Start of DATA FOR ANALYSIS
(** ** C3, C5 and C10: what is called, and when *)

(** C3.  A name without a parseable host: the resolve call returns after
    scheduling [on_done] on the caller's context with the error
    "unparseable host:port" that carries the name under
    [GRPC_ERROR_STR_TARGET_ADDRESS]; a name with a host, no port and no
    default port: the same with "no port in name".  In both cases the trace
    grows by that one event: no request is created and nothing is in
    flight.  A name with a host and no port, with a default port [d] and a
    driver that is created: the hostname queries for the target carry the
    port [strhtons d]. *)
Theorem C3_invalid_names_fail_at_once E name default_port ip cb lb a l :
  let w := fresh_world a l in
  let split := gpr_split_host_port E name in
  let failed msg w' :=
    req w' = None /\ inflight w' = [] /\ addrs w' = a /\ lb_addrs w' = l /\
    trace w' = [EvClosureSched CallerCtx cb
                  (grpc_error_set_str (GRPC_ERROR_CREATE msg)
                     GRPC_ERROR_STR_TARGET_ADDRESS name)] in
  (fst split = None ->
   exists w', resolve_address_ares_impl E name default_port ip cb lb w
              = Some w' /\ failed "unparseable host:port"%string w') /\
  (fst split <> None -> snd split = None -> default_port = None ->
   exists w', resolve_address_ares_impl E name default_port ip cb lb w
              = Some w' /\ failed "no port in name"%string w') /\
  (forall host d,
     fst split = Some host -> snd split = None -> default_port = Some d ->
     fst (grpc_ares_ev_driver_create E ip) = GRPC_ERROR_NONE ->
     exists w', resolve_address_ares_impl E name default_port ip cb lb w
                = Some w' /\
       filter is_direct_query (trace w')
       = (if grpc_ipv6_loopback_available E
          then [EvGetHostByName (mkHostRequest host (strhtons E d) false)
                  AF_INET6]
          else []) ++
         [EvGetHostByName (mkHostRequest host (strhtons E d) false) AF_INET]).
Proof.
  cbv zeta. split; [|split].
  - intros Hh. unfold resolve_address_ares_impl.
    destruct (gpr_split_host_port E name) as [[h|] p]; cbn in Hh;
      [discriminate|].
    eexists. split; [reflexivity|]. repeat split.
  - intros Hh Hp Hd. unfold resolve_address_ares_impl.
    destruct (gpr_split_host_port E name) as [[h|] p]; cbn in Hh, Hp;
      [|congruence].
    subst p default_port. eexists. split; [reflexivity|]. repeat split.
  - intros host d Hh Hp Hd Hdrv.
    assert (Hc : creates_request E name default_port ip).
    { unfold creates_request. rewrite Hh, Hd.
      repeat split; [discriminate | right; discriminate | exact Hdrv]. }
    destruct (resolve_quiescent E name default_port ip cb lb a l Hc)
      as (w' & Hw' & _).
    exists w'. split; [exact Hw'|].
    destruct (resolve_effect E is_direct_query name default_port ip cb lb
                (fresh_world a l) w' host d quiet_direct Hh)
      as (dlt & Ht & Hf); auto.
    { rewrite Hp, Hd. reflexivity. }
    rewrite Ht. cbn [trace fresh_world app]. rewrite Hf.
    unfold resolve_events.
    rewrite !filter_app.
    assert (Hsrv : filter is_direct_query
       (if lb then
          EvQuery ("_grpclb._tcp." ++ host) ns_c_in ns_t_srv
          :: match query_inline E ("_grpclb._tcp." ++ host) with
             | Some o => srv_events E (snd (grpc_ares_ev_driver_create E ip))
                           (status_of o) (abuf_of o)
             | None => []
             end
        else []) = []).
    { destruct lb; [|reflexivity]. cbn [filter is_direct_query].
      destruct (query_inline E _); [|reflexivity].
      apply filter_direct_srv_events. }
    rewrite Hsrv. cbn [filter is_direct_query app].
    destruct (grpc_ipv6_loopback_available E); reflexivity.
Qed.
(** After get-or-create the key is registered, to the handle returned. *)
Lemma get_or_create_registers key (p : gmap string PMTiles) n :
  (get_or_create key p n).1.2 !! key = Some (get_or_create key p n).1.1.
Proof.
  unfold get_or_create. destruct (p !! key) as [h|] eqn:E; simpl; [exact E|].
  unfold add; simpl. apply lookup_insert_eq.
Qed.

Lemma get_or_create_again key (p : gmap string PMTiles) n :
  get_or_create key (get_or_create key p n).1.2 (get_or_create key p n).2
  = get_or_create key p n.
Proof.
  pose proof (get_or_create_registers key p n) as Hreg.
  destruct (get_or_create key p n) as [[a p'] n']. simpl in *.
  now apply get_or_create_hit.
Qed.

Lemma resolve_again pr st :
  resolve pr (resolve pr st).2 = ((resolve pr st).1, (resolve pr st).2).
Proof.
  destruct pr as [dropped url], st as [mounted n].
  destruct dropped as [a|].
  - destruct mounted as [p|]; unfold resolve; simpl; [|reflexivity].
    now rewrite add_twice.
  - destruct url as [u|]; [|reflexivity].
    unfold resolve; simpl.
    destruct (endsWith u ".json"); simpl; [reflexivity|].
    destruct mounted as [p|]; simpl; [|reflexivity].
    destruct (truthy u); simpl; [|reflexivity].
    pose proof (get_or_create_again u p n) as Hagain.
    destruct (get_or_create u p n) as [[a p'] n']. simpl in *.
    now rewrite Hagain.
Qed.

(** C3: a handle already registered under a key is returned as it is,
    with the registry unchanged and nothing constructed; asking twice for
    the same key gives the same instance both times, registered under
    that key, and the second request leaves the registry and the number
    of constructed archives as they were; [archiveInfo] as a whole
    resolves to the same archive, from the same registry, when run again;
    and for a tile URL (not empty, not a TileJSON document) on a mounted
    protocol it does resolve to an archive, the registered one if there
    is one. *)
Theorem get_or_create_dedup :
  (forall key (p : gmap string PMTiles) n h,
     p !! key = Some h -> get_or_create key p n = (h, p, n)) /\
  (forall key (p : gmap string PMTiles) n,
     let first := get_or_create key p n in
     get_or_create key first.1.2 first.2 = first /\
     first.1.2 !! key = Some first.1.1) /\
  (forall pr st,
     let first := resolve pr st in
     resolve pr first.2 = first) /\
  (forall key (p : gmap string PMTiles) n,
     truthy key = true -> endsWith key ".json" = false ->
     exists a st',
       resolve {| droppedArchive := None; tiles := Some key |}
               {| protocolRef := Some p; constructed := n |} = (Archive a, st') /\
       (forall h, p !! key = Some h ->
                  a = h /\ st' = {| protocolRef := Some p; constructed := n |})).
Proof.
  split; [exact get_or_create_hit|]. split; [|split].
  - intros key p n first. subst first. split.
    + apply get_or_create_again.
    + apply get_or_create_registers.
  - intros pr st first. subst first.
    rewrite (resolve_again pr st). now destruct (resolve pr st).
  - intros key p n Ht Hj. unfold resolve; simpl. rewrite Hj, Ht.
    destruct (get_or_create key p n) as [[a p'] n'] eqn:E.
    exists a, {| protocolRef := Some p'; constructed := n' |}.
    split; [reflexivity|].
    intros h Hh. rewrite (get_or_create_hit key p n h Hh) in E.
    now inversion E.
Qed.

End RegistryFacts.

(** Asking for an archive that the registry already holds, with one archive
    constructed so far. *)
Lemma get_or_create_dedup_witness :
  Registry.get_or_create Inputs.remote_url Inputs.registry_one 1
  = (Inputs.remote_archive, Inputs.registry_one, 1%nat).
Proof.
  apply (proj1 get_or_create_dedup Inputs.remote_url Inputs.registry_one 1%nat
           Inputs.remote_archive).
  reflexivity.
Defined.

(** ** Style composition *)

Section StyleFacts.
Variables (Layer Flavor : Type).
Variable isValidPMTiles : string -> completion bool.
Variable layers : string -> Flavor -> string -> completion (list Layer).
Variables (location_protocol location_host : string).

Import Style.

Local Abbreviation compose :=
  (getMaplibreStyle Layer Flavor isValidPMTiles layers location_protocol location_host).

Local Abbreviation vector_source u :=
  {| type := "vector"; attribution := ATTRIBUTION; url := u |}.

(** C4: for every language, sprite mode, flavor name, override layers and
    dropped archive, composition with [tiles] undefined or empty, or with
    the flavor undefined, returns normally the style with no source and
    no layer, whatever the imported functions would do. *)
Theorem unresolved_style_is_empty lang localSprites flavorName flavor tiles
    npmLayers droppedArchive :
  truthy_opt tiles = false \/ flavor = None ->
  exists style,
    compose lang localSprites flavorName flavor tiles npmLayers droppedArchive
      = Normal style /\
    sources Layer style = ∅ /\
    style_layers Layer style = [].
Proof.
  intros Hunresolved. exists (empty_style Layer).
  split; [|split; reflexivity].
  unfold getMaplibreStyle.
  destruct tiles as [t|]; [|reflexivity].
  destruct flavor as [fl|]; [|reflexivity].
  destruct Hunresolved as [Ht|Hf]; [|discriminate].
  simpl in Ht. now rewrite Ht.
Qed.

(** The composed style, once the source reference and the layers are
    known. *)
Lemma compose_resolved lang localSprites flavorName fl t npmLayers droppedArchive
    withProtocol generated :
  truthy t = true ->
  tilesWithProtocol isValidPMTiles t droppedArchive = Normal withProtocol ->
  layer_stack Layer Flavor layers lang fl npmLayers = Normal generated ->
  compose lang localSprites flavorName (Some fl) (Some t) npmLayers droppedArchive
  = Normal
      {| version := 8;
         sources := {[ "protomaps" := vector_source withProtocol ]};
         style_layers := generated;
         sprite := Some (sprite_url location_protocol location_host
                           localSprites flavorName);
         glyphs := Some GLYPHS |}.
Proof.
  intros Ht Hp Hl. unfold getMaplibreStyle. rewrite Ht, Hp, Hl. reflexivity.
Qed.
(** X9: a run that does not end with status 200 leaves the stored result of
    every record as it was. *)
Theorem process_handler_failed (env : Aws.Env) (event : gmap string string)
    (w w' : Aws.World) (r : Response) :
  ProcessAnalysis.lambda_handler env event w = (Aws.Ret r, w') ->
  statusCode r <> 200 ->
  forall key : string,
    (Aws.table w' !! key) ≫= it_analysis_result
    = (Aws.table w !! key) ≫= it_analysis_result.
Proof.
  destruct w as [s3 table invoked trace ticks].
  unfold ProcessAnalysis.lambda_handler.
  destruct (event !! "analysis_id") as [analysis_id|];
    [|intros [= <- <-]; reflexivity].
  destruct (Aws.environ env !! "TRACKING_TABLE") as [tbl|];
    [|intros [= <- <-]; reflexivity].
  unfold ProcessAnalysis.process, ProcessAnalysis.fail,
    ProcessAnalysis.invoke_bedrock_agent.
  run. simpl.
  handler_cases; intros [= <- <-]; simpl; try congruence; intros _ key;
    (destruct (decide (key = analysis_id)) as [->|Hne];
     [rewrite ?lookup_insert_eq; simpl; rewrite ?lookup_insert_eq; simpl;
      destruct (table !! analysis_id); reflexivity
     |rewrite ?lookup_insert_ne by congruence; reflexivity]).
Qed.

Lemma process_handler_failed_witness :
  (Aws.table (ProcessAnalysis.lambda_handler Sample.env_first_call_fails
                Sample.event Sample.submitted).2 !! "a1")
    ≫= it_analysis_result
  = (Aws.table Sample.submitted !! "a1") ≫= it_analysis_result.
Proof.
  destruct (ProcessAnalysis.lambda_handler Sample.env_first_call_fails
              Sample.event Sample.submitted) as [[r|e] w'] eqn:Hrun;
    [|vm_compute in Hrun; discriminate Hrun].
  apply (process_handler_failed Sample.env_first_call_fails Sample.event
           Sample.submitted w' r Hrun).
  vm_compute in Hrun. injection Hrun as <- _. discriminate.
Defined.



(** X11: when a document is missing from the Blob Store (and no call to the
    table fails), the run ends with status 500, the record is marked
    [FAILED] with the reason of the read failure after the words
    [Failed to retrieve input files], and the agent is not invoked. *)
Theorem process_handler_missing_document (env : Aws.Env)
    (event : gmap string string) (analysis_id : string) (w : Aws.World) :
  event !! "analysis_id" = Some analysis_id ->
  is_Some (Aws.environ env !! "TRACKING_TABLE") ->
  is_Some (Aws.environ env !! "RAW_INPUTS_BUCKET") ->
  Aws.s3 w !! ProcessAnalysis.resume_key analysis_id = None
  \/ Aws.s3 w !! ProcessAnalysis.jd_key analysis_id = None ->
  (forall n : nat, Aws.fault env n = None) ->
  exists (w' : Aws.World) (item : Item) (reason : string),
    ProcessAnalysis.lambda_handler env event w
    = (Aws.Ret (mkResponse 500 []
                  (JObj [("error",
                          JStr ("Failed to retrieve input files: "
                                +:+ reason))])), w')
    /\ Aws.table w' !! analysis_id = Some item
    /\ it_status item = Some "FAILED"
    /\ it_error_message item
       = Some ("Failed to retrieve input files: " +:+ reason)
    /\ it_analysis_result item
       = (Aws.table w !! analysis_id) ≫= it_analysis_result
    /\ forall prompt : string, Aws.InvokeAgent prompt ∈ Aws.trace w' ->
                               Aws.InvokeAgent prompt ∈ Aws.trace w.
Proof.
  intros Hid [tbl Htbl] [bkt Hbkt] Hmissing Hfault.
  destruct w as [s3 table invoked trace ticks]. simpl in Hmissing |- *.
  unfold ProcessAnalysis.lambda_handler. rewrite Hid, Htbl.
  unfold ProcessAnalysis.process, ProcessAnalysis.fail,
    ProcessAnalysis.invoke_bedrock_agent.
  run. rewrite Hbkt. simpl. rewrite !Hfault. simpl.
  destruct (s3 !! ProcessAnalysis.resume_key analysis_id) as [rt|] eqn:Hrt;
    simpl; rewrite ?Hfault; simpl.
  - destruct Hmissing as [Hm|Hm]; [discriminate|]. rewrite Hm. simpl.
    rewrite ?Hfault. simpl.
    eexists _, _, _. split; [reflexivity|]. simpl.
    split; [apply lookup_insert_eq|]. simpl.
    rewrite lookup_insert_eq. simpl.
    split; [reflexivity|]. split; [reflexivity|].
    split; [destruct (table !! analysis_id); reflexivity|].
    intros prompt. rewrite !elem_of_app, !list_elem_of_singleton.
    intros [[[[H|H]|H]|H]|H]; [exact H|discriminate..].
  - eexists _, _, _. split; [reflexivity|]. simpl.
    split; [apply lookup_insert_eq|]. simpl.
    rewrite lookup_insert_eq. simpl.
    split; [reflexivity|]. split; [reflexivity|].
    split; [destruct (table !! analysis_id); reflexivity|].
    intros prompt. rewrite !elem_of_app, !list_elem_of_singleton.
    intros [[[H|H]|H]|H]; [exact H|discriminate..].
Qed.
(** C9.  A question whose send fails, by a network error or by an error
    the backend reports, leaves its human record in the chat history and
    adds no AI record: the failure keeps the history as it finds it,
    whatever happened since the question was sent.  A response that is
    just [{error}] does so even when its error is falsy, as [marked.parse]
    refuses the answer it lacks. *)
Theorem failed_question_keeps_human_record (s : state) (question : string)
    (r : fetch_result) (text : string) :
  question <> "" ->
  well_numbered s ->
  ask_failure r = Some text ->
  let sent := run (sendQuestion (VStr question)) s in
  let failed := step (Settles (started s) (FetchSettled r)) sent in
  chatHistory failed = chatHistory s ++ [message_record "human" (VStr question)] /\
  (forall later id req thinkingMessage,
      find_op id (pending later) = Some (Fetch req (AskChain thinkingMessage)) ->
      chatHistory (step (Settles id (FetchSettled r)) later) = chatHistory later) /\
  (refuses_non_strings ->
   forall later id req thinkingMessage error,
     find_op id (pending later) = Some (Fetch req (AskChain thinkingMessage)) ->
     chatHistory (step (Settles id (FetchSettled (Resolved (VObj [("error", error)]))))
                       later)
     = chatHistory later).
Proof.
  intros Hq Hs Hfails sent failed.
  assert (Hlater : forall later id req thinkingMessage,
      find_op id (pending later) = Some (Fetch req (AskChain thinkingMessage)) ->
      chatHistory (step (Settles id (FetchSettled r)) later) = chatHistory later).
  { intros later id req t Hop. rewrite (step_settles_ask _ _ _ _ _ Hop).
    now rewrite (ask_chain_failure _ _ _ _ Hfails). }
  destruct (sendQuestion_sends (VStr question) s) as (Hh & Hp & _);
    [now apply truthy_string|].
  fold sent in Hh, Hp.
  split; [|split; [exact Hlater|]].
  - unfold failed. erewrite Hlater; [exact Hh|].
    rewrite Hp. apply find_op_last, find_op_fresh; [exact Hs | lia].
  - intros Hmarked later id req t error Hop.
    rewrite (step_settles_ask _ _ _ _ _ Hop).
    now rewrite ask_chain_error_only.
Qed.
End of DATA FOR ANALYSIS
* _REQUIRED ACTION_
Among the records above, find each line holding the string "InvokeAgent" and pull it out.

* _ANSWER FOR THIS EXERCISE_
    /\ forall prompt : string, Aws.InvokeAgent prompt ∈ Aws.trace w' ->
                               Aws.InvokeAgent prompt ∈ Aws.trace w.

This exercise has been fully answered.